In the 30 years since IP₃ (inositol 1,4,5-trisphosphate) was first shown to release Ca²⁺ from intracellular stores, the importance of spatially organized interactions within IP₃-regulated signalling pathways has been universally recognized. Recent evidence that addresses three different levels of the structural determinants of IP₃-evoked Ca²⁺ signalling is described in the present review. High-resolution structures of the N-terminal region of the IP₃R (IP₃ receptor) have established that the two essential phosphate groups of IP₃ bind to opposite sides of the IP₃-binding site, pulling its two domains together. This conformational change is proposed to disrupt an interaction between adjacent subunits within the tetrameric IP₃R that normally holds the channel in a closed state. Similar structural changes are thought to allow gating of ryanodine receptors. cAMP increases the sensitivity of IP₃Rs and thereby potentiates the Ca²⁺ signals evoked by receptors that stimulate IP₃ formation.
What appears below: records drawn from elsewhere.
(* ===== verification/SnappyEncode.v ===== *)
(** The compressor of Snappy.v: what it writes stands for its input, and fits into the buffer that
    [snappy_max_compressed_length] asks for. *)
From S2P Require Import Prelude Snappy SnappyFormat SnappyEmit.

Open Scope Z_scope.

(** * Finding matches *)

Lemma find_lsb_even z : 0 < z → find_lsb_set_non_zero64 (2 * z) = 1 + find_lsb_set_non_zero64 z.
Proof. by destruct z. Qed.

Lemma find_lsb_divides z : 0 < z → (2 ^ find_lsb_set_non_zero64 z | z) ∧ 0 <= find_lsb_set_non_zero64 z.
Proof.
  intros Hz. destruct z as [|p|p]; [lia| |lia]. simpl. induction p as [p _|p IH|]; cbn [pos_ctz].
  - split; [apply Z.divide_1_l|done].
  - destruct (IH ltac:(lia)) as [Hd Hp]. split; [|lia]. rewrite Z.pow_add_r by lia.
    rewrite (Pos2Z.inj_xO p). by apply Z.mul_divide_mono_l.
  - split; [apply Z.divide_1_l|done].
Qed.

Lemma find_lsb_shift k z :
  0 < z → find_lsb_set_non_zero64 (2 ^ Z.of_nat k * z) = Z.of_nat k + find_lsb_set_non_zero64 z.
Proof.
  intros Hz. induction k as [|k IH]; [rewrite Z.mul_1_l; lia|].
  rewrite Nat2Z.inj_succ, Z.pow_succ_r, <-Z.mul_assoc by lia. rewrite find_lsb_even by lia. lia.
Qed.

Lemma find_lsb_low z : 0 < z → z mod 256 ≠ 0 → find_lsb_set_non_zero64 z < 8.
Proof.
  intros Hz Hlow. destruct (find_lsb_divides z Hz) as [Hd Hp].
  destruct (Z.lt_ge_cases (find_lsb_set_non_zero64 z) 8) as [|Hge]; [done|]. exfalso. apply Hlow.
  apply Z.mod_divide; [done|]. etrans; [|exact Hd]. exists (2 ^ (find_lsb_set_non_zero64 z - 8)).
  change 256 with (2 ^ 8). rewrite <-Z.pow_add_r by lia. f_equal. lia.
Qed.

(** The exclusive or of two words, byte by byte. *)
Lemma lxor_bytes x y a b :
  0 <= x < 256 → 0 <= y < 256 → 0 <= a → 0 <= b →
  let z := Z.lxor (x + 256 * a) (y + 256 * b) in
  z / 256 = Z.lxor a b ∧ z mod 256 = Z.lxor x y.
Proof.
  intros Hx Hy Ha Hb z. split.
  - change 256 with (2 ^ 8) in *. unfold z. rewrite <-Z.shiftr_div_pow2, Z.shiftr_lxor by done.
    rewrite !Z.shiftr_div_pow2 by done. f_equal; divlia.
  - change 256 with (2 ^ 8) in *. unfold z. apply Z.bits_inj'. intros i Hi.
    destruct (decide (i < 8)).
    + rewrite Z.mod_pow2_bits_low, !Z.lxor_spec by lia.
      rewrite <-!(Z.mod_pow2_bits_low (_ + _) 8 i) by lia. f_equal; f_equal; divlia.
    + rewrite Z.mod_pow2_bits_high by lia. rewrite Z.lxor_spec.
      assert (∀ v, 0 <= v < 2 ^ 8 → Z.testbit v i = false) as Hhigh.
      { intros v Hv. rewrite <-(Z.mod_small v (2 ^ 8)) by done. apply Z.mod_pow2_bits_high. lia. }
      by rewrite !Hhigh.
Qed.

(** The first bit in which two words of [n] bytes differ is in the first byte in which they do. *)
Lemma first_difference a b :
  length a = length b → le_dec a ≠ le_dec b →
  let k := Z.to_nat (Z.shiftr (find_lsb_set_non_zero64 (Z.lxor (le_dec a) (le_dec b))) 3) in
  take k a = take k b ∧ (k < length a)%nat ∧ a !! k ≠ b !! k.
Proof.
  intros Hl Hne. cbv zeta. revert b Hl Hne. induction a as [|x a IH]; intros [|y b] Hl Hne; try done.
  injection Hl as Hl. cbn [le_dec] in *.
  pose proof (u8_range x). pose proof (u8_range y). pose proof (le_dec_bound a). pose proof (le_dec_bound b).
  destruct (lxor_bytes (u8 x) (u8 y) (le_dec a) (le_dec b)) as [Hdiv Hmod]; [lia..|].
  set (z := Z.lxor _ _) in *.
  assert (0 <= z) as Hz0 by (apply Z.lxor_nonneg; lia).
  assert (z ≠ 0) as Hz by (intros Hz; by apply Z.lxor_eq in Hz).
  rewrite Z.shiftr_div_pow2 by done. change (2 ^ 3) with 8.
  destruct (decide (u8 x = u8 y)) as [Hxy|Hxy].
  - apply u8_inj in Hxy as ->. rewrite Z.lxor_nilpotent in Hmod.
    assert (le_dec a ≠ le_dec b) as Hab by lia. destruct (IH b Hl Hab) as (Ht & Hlt & Hd).
    rewrite Z.shiftr_div_pow2 in Ht, Hlt, Hd by done. change (2 ^ 3) with 8 in Ht, Hlt, Hd.
    assert (0 < Z.lxor (le_dec a) (le_dec b)) by divlia.
    assert (z = 2 ^ Z.of_nat 8 * Z.lxor (le_dec a) (le_dec b)) as -> by (simpl; divlia).
    rewrite find_lsb_shift by done.
    pose proof (proj2 (find_lsb_divides (Z.lxor (le_dec a) (le_dec b)) ltac:(done))).
    replace (Z.to_nat _) with (S (Z.to_nat (find_lsb_set_non_zero64 (Z.lxor (le_dec a) (le_dec b)) / 8)))
      by divlia.
    simpl. split_and!; [by f_equal|lia|done].
  - assert (find_lsb_set_non_zero64 z < 8).
    { apply find_lsb_low; [lia|]. rewrite Hmod. intros Hx%Z.lxor_eq. done. }
    pose proof (proj2 (find_lsb_divides z ltac:(lia))). rewrite Z.div_small by lia. simpl.
    split_and!; [done|lia|]. by intros [= ->].
Qed.

(** The longest common prefix, as the comment of the function describes it. *)
Definition matches (input : bytes) (s1 s2 s2_limit r : Z) : Prop :=
  0 <= r <= s2_limit - s2 ∧
  sub_bytes input s1 r = sub_bytes input s2 r ∧
  (r < s2_limit - s2 → input !! Z.to_nat (s1 + r) ≠ input !! Z.to_nat (s2 + r)).

(** [n] bytes of a match have been found. *)
Definition matched_so_far (input : bytes) (s1 s2 n : Z) : Prop :=
  0 <= n ∧ sub_bytes input s1 n = sub_bytes input s2 n.

Lemma sub_bytes_app m i a b :
  0 <= i → 0 <= a → 0 <= b → sub_bytes m i (a + b) = sub_bytes m i a ++ sub_bytes m (i + a) b.
Proof.
  intros Hi Ha Hb. unfold sub_bytes. rewrite Z2Nat.inj_add, <-take_take_drop by lia.
  rewrite drop_drop. do 3 f_equal. lia.
Qed.

Lemma matched_app input s1 s2 a b :
  0 <= s1 → 0 <= s2 → 0 <= b → matched_so_far input s1 s2 a →
  sub_bytes input (s1 + a) b = sub_bytes input (s2 + a) b → matched_so_far input s1 s2 (a + b).
Proof.
  intros H1 H2 Hb [Ha He] He2. split; [lia|]. rewrite !sub_bytes_app by lia. congruence.
Qed.

Lemma load8_lookup m i : 0 <= i < mlen m → ∃ c, m !! Z.to_nat i = Some c ∧ load8 m i = Some (u8 c) ∧
  sub_bytes m i 1 = [c].
Proof.
  intros Hi. destruct (lookup_lt_is_Some_2 m (Z.to_nat i)) as [c Hc]; [unfold mlen in Hi; lia|].
  assert (sub_bytes m i 1 = [c]) as Hs.
  { unfold sub_bytes. by rewrite (drop_S _ c _ Hc). }
  exists c. split_and!; [done| |done]. unfold load8. rewrite mload_some, Hs by lia. simpl. f_equal. lia.
Qed.

Lemma match_bytes_spec k input s1 s2 s2_limit n :
  0 <= s1 < s2 → s2 + n <= s2_limit <= mlen input → matched_so_far input s1 s2 n →
  s2_limit - (s2 + n) < Z.of_nat k →
  ∃ r, match_bytes k input s1 (s2 + n) s2_limit n = Some r ∧ matches input s1 s2 s2_limit r.
Proof.
  revert n. induction k as [|k IH]; intros n Hs Hl Hm Hk; [lia|]. pose proof Hm as [Hn He].
  cbn [match_bytes]. destruct (Z.ltb_spec (s2 + n) s2_limit).
  - destruct (load8_lookup input (s1 + n)) as (x & Hx & -> & Sx); [lia|].
    destruct (load8_lookup input (s2 + n)) as (y & Hy & -> & Sy); [lia|]. cbn [mbind option_bind].
    destruct (Z.eqb_spec (u8 x) (u8 y)) as [Hxy|Hxy].
    + rewrite <-Z.add_assoc. apply IH; [done|lia| |lia]. apply matched_app; [lia..|done|].
      apply u8_inj in Hxy. congruence.
    + exists n. split; [done|]. split; [lia|]. split; [done|]. intros _. rewrite Hx, Hy. congruence.
  - exists n. split; [done|]. split; [lia|]. split; [done|]. lia.
Qed.

Lemma match_words_spec k input s1 s2 s2_limit n :
  0 <= s1 < s2 → s2 + n <= s2_limit <= mlen input → matched_so_far input s1 s2 n →
  s2_limit - (s2 + n) < Z.of_nat k →
  ∃ r, match_words k input s1 (s2 + n) s2_limit n = Some r ∧ matches input s1 s2 s2_limit r.
Proof.
  revert n. induction k as [|k IH]; intros n Hs Hl Hm Hk; [lia|]. pose proof Hm as [Hn He].
  cbn [match_words]. destruct (Z.leb_spec (s2 + n) (s2_limit - 8)); [|by apply match_bytes_spec].
  unfold load64. rewrite !mload_some by lia. cbn [mbind option_bind].
  assert (length (sub_bytes input (s2 + n) 8) = 8%nat) as L2 by (rewrite sub_bytes_length; lia).
  assert (length (sub_bytes input (s1 + n) 8) = 8%nat) as L1 by (rewrite sub_bytes_length; lia).
  destruct (Z.eqb_spec (le_dec (sub_bytes input (s2 + n) 8)) (le_dec (sub_bytes input (s1 + n) 8))) as [Heq|Hne].
  - rewrite <-Z.add_assoc. apply IH; [done|lia| |lia]. apply matched_app; [lia..|done|].
    symmetry. apply le_dec_inj; [congruence|done].
  - destruct (first_difference (sub_bytes input (s2 + n) 8) (sub_bytes input (s1 + n) 8)) as (Ht & Hlt & Hd);
      [congruence|done|]. set (j := Z.shiftr _ 3) in *.
    assert (0 <= j) as Hj.
    { unfold j. apply Z.shiftr_nonneg. apply find_lsb_divides.
      assert (0 <= Z.lxor (le_dec (sub_bytes input (s2 + n) 8)) (le_dec (sub_bytes input (s1 + n) 8))).
      { pose proof (le_dec_bound (sub_bytes input (s2 + n) 8)).
        pose proof (le_dec_bound (sub_bytes input (s1 + n) 8)). apply Z.lxor_nonneg. lia. }
      pose proof (Z.lxor_eq (le_dec (sub_bytes input (s2 + n) 8)) (le_dec (sub_bytes input (s1 + n) 8))).
      lia. }
    rewrite L2 in Hlt. exists (n + j). split; [done|].
    assert (∀ s, sub_bytes input (s + n) j = take (Z.to_nat j) (sub_bytes input (s + n) 8)) as Hsub.
    { intros s. unfold sub_bytes. rewrite take_take. f_equal. lia. }
    destruct (matched_app input s1 s2 n j) as [_ Hall]; [lia..|done|by rewrite !Hsub|].
    split; [lia|]. split; [done|]. intros _.
    rewrite !sub_bytes_lookup in Hd by lia. intros Hc. apply Hd.
    replace (Z.to_nat (s2 + n) + Z.to_nat j)%nat with (Z.to_nat (s2 + (n + j))) by lia.
    replace (Z.to_nat (s1 + n) + Z.to_nat j)%nat with (Z.to_nat (s1 + (n + j))) by lia. done.
Qed.

Lemma find_match_length_spec input s1 s2 s2_limit :
  0 <= s1 < s2 → s2 <= s2_limit <= mlen input →
  ∃ r, find_match_length input s1 s2 s2_limit = Some r ∧ matches input s1 s2 s2_limit r.
Proof.
  intros Hs Hl. unfold find_match_length. rewrite (proj2 (Z.leb_le _ _)) by lia. cbn [check mbind option_bind].
  pose proof (match_words_spec (S (Z.to_nat (s2_limit - s2))) input s1 s2 s2_limit 0) as Hw.
  rewrite Z.add_0_r in Hw. apply Hw; [done|lia| |lia]. by split.
Qed.

(** * Fragments *)

Section fragment.
Variable input : bytes.
Hypothesis Hblock : mlen input <= kblock_size.
(* ===== verification/Mukv.v ===== *)
(** The key-value store of src/mukv.c: an append-only data file with an in-memory index (an
    [rhash] of raw [entry_t] structures).

    The stdio stream keeps back what is written until its buffer is full or it is positioned, the
    device may fill up, and calls may fail.  The theorems show what a store and the fetches after
    it return, and that the store implements a finite map ([KV]) as long as the device does not
    fill up, or the stream keeps nothing back, and no call fails. *)
From S2P Require Import Prelude Interfaces Rhash.

Open Scope Z_scope.

(** * The stream *)

Record FILE := mk_file {
  f_cap : nat;           (* the size of the buffer; 0 for an unbuffered stream *)
  f_io : nat → bool;     (* whether the system calls succeed, one after the other *)
  f_calls : nat;         (* the number of system calls so far *)
  f_room : option nat;   (* bytes the device still accepts; it does not fill up if [None] *)
  f_data : bytes;        (* what the device has *)
  f_buf : bytes;         (* written, but not transmitted yet; ends at the position *)
  f_pos : nat;           (* file position *)
  f_out : bool           (* the last operation was output *)
}.
(** Every reference has its data: true until a store fails. *)
Definition ps_full st (m : gmap bytes bytes) : Prop :=
  ∀ ref r, ps_heap st !! ref = Some r → is_Some (m !! pr_id r).

(** The storage holds the properties [A], by path. *)
Definition ps_holds st (A : gmap bytes prop_hash) : Prop :=
  ∀ path, match ps_entries st !! path, A !! path with
          | None, None => True
          | Some ref, Some props => used props ∧ ∃ r, ps_heap st !! ref = Some r ∧
              apr_md5 (prop_hash_serialize props) = Some (pr_id r)
          | _, _ => False
          end.

Record ps_models st (A : gmap bytes prop_hash) (m : gmap bytes bytes) : Prop := {
  pm_wf : ps_wf st m;
  pm_full : ps_full st m;
  pm_holds : ps_holds st A
}.

(** * Lemmas *)

Lemma refcount_delete_le entries path ref :
  (refcount (delete path entries) ref <= refcount entries ref)%nat.
Proof.
  unfold refcount. rewrite map_filter_delete, map_size_delete. case_match; simpl; lia.
Qed.

Lemma refcount_delete entries path ref :
  entries !! path = Some ref →
  refcount entries ref = S (refcount (delete path entries) ref).
Proof.
  intros He. unfold refcount.
  rewrite <-(insert_delete_id entries path ref) at 1 by done.
  rewrite map_filter_insert_True by done. rewrite map_size_insert_None; [done|].
  rewrite map_lookup_filter_None. left. by rewrite lookup_delete_eq.
Qed.

Lemma refcount_insert entries path ref ref' :
  (refcount (<[path := ref]> entries) ref' <=
    refcount entries ref' + if decide (ref = ref') then 1 else 0)%nat.
Proof.
  unfold refcount. rewrite map_filter_insert. simpl. case_decide.
  - rewrite map_size_insert. case_match; simpl; lia.
  - rewrite map_filter_delete, map_size_delete. case_match; simpl; lia.
Qed.
(** A server without content, and options that keep the revision numbers. *)
Definition ra_empty : RA :=
  {| svn_ra_stat _ _ := Some None; svn_ra_get_dir2 _ _ := None |}.
Definition keep_opts : dump_options := mk_opts None None 0 (-1) DF_KEEP_REVNUMS 2.

Definition sample_changed : gmap bytes svn_log_changed_path :=
  {[str "a" := mk_changed "A"%char None (-1); str "a/b" := mk_changed "A"%char None (-1)]}.

Lemma path_repo_commit_log_correct_witness :
  let log := mk_log 0 None None None (Some sample_changed) in
  let repo := path_repo_create (mukv_new large_device) in
  ∃ repo' ret s', path_repo_commit_log (H2 := ra_empty) 1 [] keep_opts repo log 0 []
      = Some (repo', ret) ∧ ret = 0 ∧
    pr_inv repo' s' ∧ (str "a/b" ∈ sp_hist s' 0).
Proof.
  intros log repo.
  assert (pr_inv repo pr_spec_init) as Hinv
    by (apply path_repo_create_inv, large_steady).
  assert (utils_sort (hash_iter sample_changed).*1 = [str "a"; str "a/b"]) as Hp
    by (vm_compute; reflexivity).
  destruct (path_repo_commit_log_correct (H2 := ra_empty) 1 [] keep_opts repo pr_spec_init log 0
    [] sample_changed) as (repo' & ret & s' & Hc & Hi & Hr).
  - reflexivity.
  - exact Hinv.
  - rewrite Hp. split; [|split; [|exact I]];
      (split; [eval_decide|split; [discriminate|intros _; exact I]]).
  - split; [vm_compute; split; congruence|]. rewrite Hp. split.
    { intros r Hr. rewrite (proj1 (spec_changes_last _ _ _ _ _ _ _ _ _)) in Hr. simpl in Hr. lia. }
    split; vm_compute; reflexivity.
  - exists repo', ret, s'. split; [exact Hc|].
    assert (ret = 0) as -> by (vm_compute in Hc; congruence). split; [reflexivity|].
    split; [exact Hi|]. destruct Hr as [(_ & _ & -> & _)|[Hr _]]; [|discriminate Hr].
    rewrite Hp. eval_decide.
Defined.

(** C36. A snapshot restores its tree: decoding the encoding of a tree into an empty tree stays
    inside the buffer and yields the very same tree, node for node. *)
Theorem pr_encode_apply_roundtrip (t : cb_tree) :
  cb_wf t → Z.of_nat (set_size (cb_abs t)) < 2 ^ 31 →
  ∃ data, pr_encode t = Some data ∧ pr_delta_apply cb_tree_make data = Some t.
Proof.
  intros Hwf Hsz. unfold pr_encode. rewrite pr_tree_to_array_nil by done. cbn [mbind option_bind].
  eexists. split; [done|]. set (es := mk_delta plus_c <$> cb_list t). fold (pr_encoded es).
  destruct (pr_delta_apply_encoded cb_tree_make es) as (t' & -> & Hwf' & Ha).
  - done.
  - apply Forall_fmap, Forall_forall. intros x Hx. by eapply cb_list_cstr.
  - unfold es. rewrite pr_encoded_length, <-(set_size_elements (cb_abs t)); [done| |].
    + by apply cb_list_nodup.
    + intros x. by rewrite elem_of_cb_abs.
  - f_equal. apply cb_canonical; [done..|]. intros x. rewrite <-!elem_of_cb_abs, Ha.
    unfold es. rewrite pr_act_adds. unfold cb_abs. set_solver.
Qed.

Lemma pr_encode_apply_roundtrip_witness :
  let t := (cb_run None [CbInsert (str "trunk/a"); CbInsert (str "trunk")]).1 in
  ∃ data, pr_encode t = Some data ∧ pr_delta_apply cb_tree_make data = Some t ∧
    data = str "+trunk" ++ nul :: str "+trunk/a" ++ [nul].
Proof.
  intros t. assert (cb_wf t) as Hwf.
  { pose proof (cb_run_refines None [CbInsert (str "trunk/a"); CbInsert (str "trunk")] I) as Hr.
    assert (Forall (λ op, cstr (cb_op_arg op)) [CbInsert (str "trunk/a"); CbInsert (str "trunk")])
      as Hc by eval_decide. specialize (Hr Hc). unfold t. destruct (cb_run _ _). exact (proj1 Hr). }
  destruct (pr_encode_apply_roundtrip t Hwf ltac:(vm_compute; reflexivity)) as (data & He & Ha).
  exists data. split; [exact He|]. split; [exact Ha|].
  vm_compute in He. injection He as <-. reflexivity.
Defined.

(** Jumping over a snapshot revision loses paths: reconstruction starts at the last multiple
    of the snapshot interval although nothing was stored there.  After committing [a] as
    revision 1023 and [b] as revision 1025 (as an incremental dump that keeps revision numbers
    does when revision 1024 does not concern the session root), [a] no longer exists in
    revision 1025, and discarding scheduled changes drops it from the working tree. *)
Theorem path_repo_gap_loses_paths :
  (λ r, r.2) <$> pr_run (path_repo_create (mukv_new large_device))
    [PAdd (str "a"); PCommit 1023; PAdd (str "b"); PCommit 1025; PExists (str "a") 1023;
     PExists (str "a") 1025; PExists (str "b") 1025] = Some [0; 0; 0; 0; 1; 0; 1] ∧
  (λ r, cb_list (pr_work r.1)) <$> pr_run (path_repo_create (mukv_new large_device))
    [PAdd (str "a"); PCommit 1023; PAdd (str "b"); PCommit 1025; PDiscard] = Some [str "b"].
Proof. split; vm_compute; reflexivity. Qed.

(** A query for a revision that is not committed yet poisons the cache: the tree
    reconstructed for it is kept, and later queries for the committed revision are answered from
    it. *)
Theorem path_repo_stale_cache :
  (λ r, r.2) <$> pr_run (path_repo_create (mukv_new large_device))
    [PAdd (str "a"); PCommit 1; PExists (str "b") 2; PAdd (str "b"); PCommit 2;
     PExists (str "b") 2] = Some [0; 0; 0; 0; 0; 0] ∧
  (λ r, r.2) <$> pr_run (path_repo_create (mukv_new large_device))
    [PAdd (str "a"); PCommit 1; PAdd (str "b"); PCommit 2; PExists (str "b") 2]
    = Some [0; 0; 0; 0; 1].
Proof. split; vm_compute; reflexivity. Qed.

(** Deleting a path that is not in the tree is not harmless: with a single stored path [x],
    the deletion of any other path [p] reads behind the end of [x] when [p] is the longer one,
    and removes [x] when [x] happens to have a slash at the offset [strlen(p)]. *)
Theorem path_repo_delete_absent {T : Type} (repo : path_repo T) (x p : bytes) :
  cstr x → pr_work repo = Some (Leaf x) →
  ((length x < length p)%nat → path_repo_delete repo p = None) ∧
  (x !! length p = Some slash → p ≠ [] →
    ∃ repo', path_repo_delete repo p = Some (repo', 0) ∧ pr_work repo' = None).
Proof.
  intros Hx Hw. unfold path_repo_delete, pr_tree_to_array, cb_tree_walk_prefixed. rewrite Hw.
  simpl cbt_traverse_prefixed. unfold pr_tree_to_array_cb, cread. split.
  - intros Hlt. rewrite (proj2 (Nat.eqb_neq _ _)) by lia.
    by rewrite lookup_ge_None_2 by (rewrite length_app; simpl; lia).
  - intros Hs Hne. rewrite (proj2 (Nat.eqb_neq _ _)) by (by destruct p).
    rewrite (lookup_app_l_Some _ _ _ _ Hs). cbn [mbind option_bind].
    rewrite decide_False by done. rewrite decide_True by done. simpl. eexists. split; [done|].
    simpl. rewrite Hw. simpl. by rewrite strcmp_refl.
Qed.

Lemma path_repo_delete_absent_witness :
  let repo := (path_repo_add (path_repo_create (mukv_new large_device)) (str "trunk/a")).1 in
  path_repo_delete repo (str "branches/b") = None ∧
  ∃ repo', path_repo_delete repo (str "tags1") = Some (repo', 0) ∧ pr_work repo' = None.
Proof.
  intros repo. split.
  - apply (path_repo_delete_absent repo (str "trunk/a") (str "branches/b"));
      [eval_decide|reflexivity|vm_compute; lia].
  - apply (path_repo_delete_absent repo (str "trunk/a") (str "tags1"));
      [eval_decide|reflexivity|reflexivity|discriminate].
Defined.

(** A copy of the session root is recorded under wrong names: the paths below the root have
    no leading slash to keep, so that copying a root that holds [foo] to [trunk] adds
    [trunkfoo] instead of [trunk/foo], and never [trunk] itself. *)
Theorem pr_change_root_copy {T : Type} `{KV T} `{Codec} `{HashIter} `{RA} (fuel : nat)
    (prefix : bytes) (opts : dump_options) (log : log_revision) (revision : Z)
    (logs : list log_revision) (repo : path_repo T) (s : pr_spec) (path copyfrom : bytes)
    (rev : Z) :
  let info := mk_changed "A"%char (Some copyfrom) rev in
  let X := sp_hist s (local_rev opts revision logs info) in
  pr_inv repo s → cstr path → delta_get_local_copyfrom_path prefix copyfrom = Some [] →
  -1 <= local_rev opts revision logs info <= sp_last s → (2 <= size X)%nat →
  ∃ repo', pr_change fuel prefix opts log revision logs repo path info = Some (repo', 0) ∧
    pr_inv repo' (spec_add_all s (app path <$> elements X)).
Proof.
  intros info X Hinv Hp Hcf Hlr Hsz. unfold pr_change. simpl cp_action.
  rewrite (bool_decide_eq_false_2 (_ ∧ _)) by (by intros [? _]).
  rewrite (bool_decide_eq_false_2 (_ ∨ _)) by (intros [?|?]; discriminate).
  cbn [mbind option_bind]. change (cp_copyfrom_path info) with (Some copyfrom). cbn match.
  rewrite Hcf. fold (local_rev opts revision logs info).
  destruct (pr_tree_spec repo s (local_rev opts revision logs info))
    as (repo1 & t & -> & Hinv1 & Hwf & Ht & _); [done|rewrite pr_base_eq; divlia|lia|].
  cbn [mbind option_bind]. rewrite pr_tree_to_array_nil by done. cbn [mbind option_bind].
  assert (cb_list t ≡ₚ elements X) as Hperm.
  { apply NoDup_Permutation; [by apply cb_list_nodup|apply NoDup_elements|]. intros x.
    by rewrite elem_of_elements, <-elem_of_cb_abs, Ht. }
  assert (2 <= length (cb_list t))%nat as Hl by (rewrite Hperm; exact Hsz).
  rewrite (spec_add_all_perm s _ (app path <$> cb_list t)) by by rewrite Hperm.
  assert (Forall cstr (app path <$> cb_list t)) as Hc.
  { apply Forall_fmap, Forall_forall. intros x Hx. apply cstr_app. split; [done|].
    by eapply cb_list_cstr. }
  destruct (cb_list t) as [|x [|y l]]; simpl in Hl; [lia|lia|].
  rewrite (proj2 (forallb_forall _ _)) by done. eexists. split; [done|].
  by apply pr_add_all_inv.
Qed.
We speculate that both IP₃ and cAMP are delivered to IP₃Rs within signalling junctions, wherein the associated IP₃Rs are exposed to a saturating concentration of either messenger. The concentration-dependent effects of extracellular stimuli come from recruitment of junctions rather than from a graded increase in the activity of individual junctions. IP₃Rs within ‘IP₃ junctions’ respond directly to receptors that stimulate phospholipase C, whereas extra-junctional IP₃Rs are exposed to suboptimal concentrations of IP₃ and open only when they are sensitized by cAMP. These results highlight the importance of selective delivery of diffusible messengers to IP₃Rs. The spatial organization of IP₃Rs also allows them to direct Ca²⁺ to specific intracellular targets that include other IP₃Rs, mitochondria and Ca²⁺-regulated channels and enzymes. IP₃Rs also interact functionally with lysosomes because Ca²⁺ released by IP₃Rs, but not that entering cells via store-operated Ca²⁺ entry pathways, is selectively accumulated by lysosomes. This Ca²⁺ uptake shapes the Ca²⁺ signals evoked by IP₃ and it may regulate lysosomal behaviour.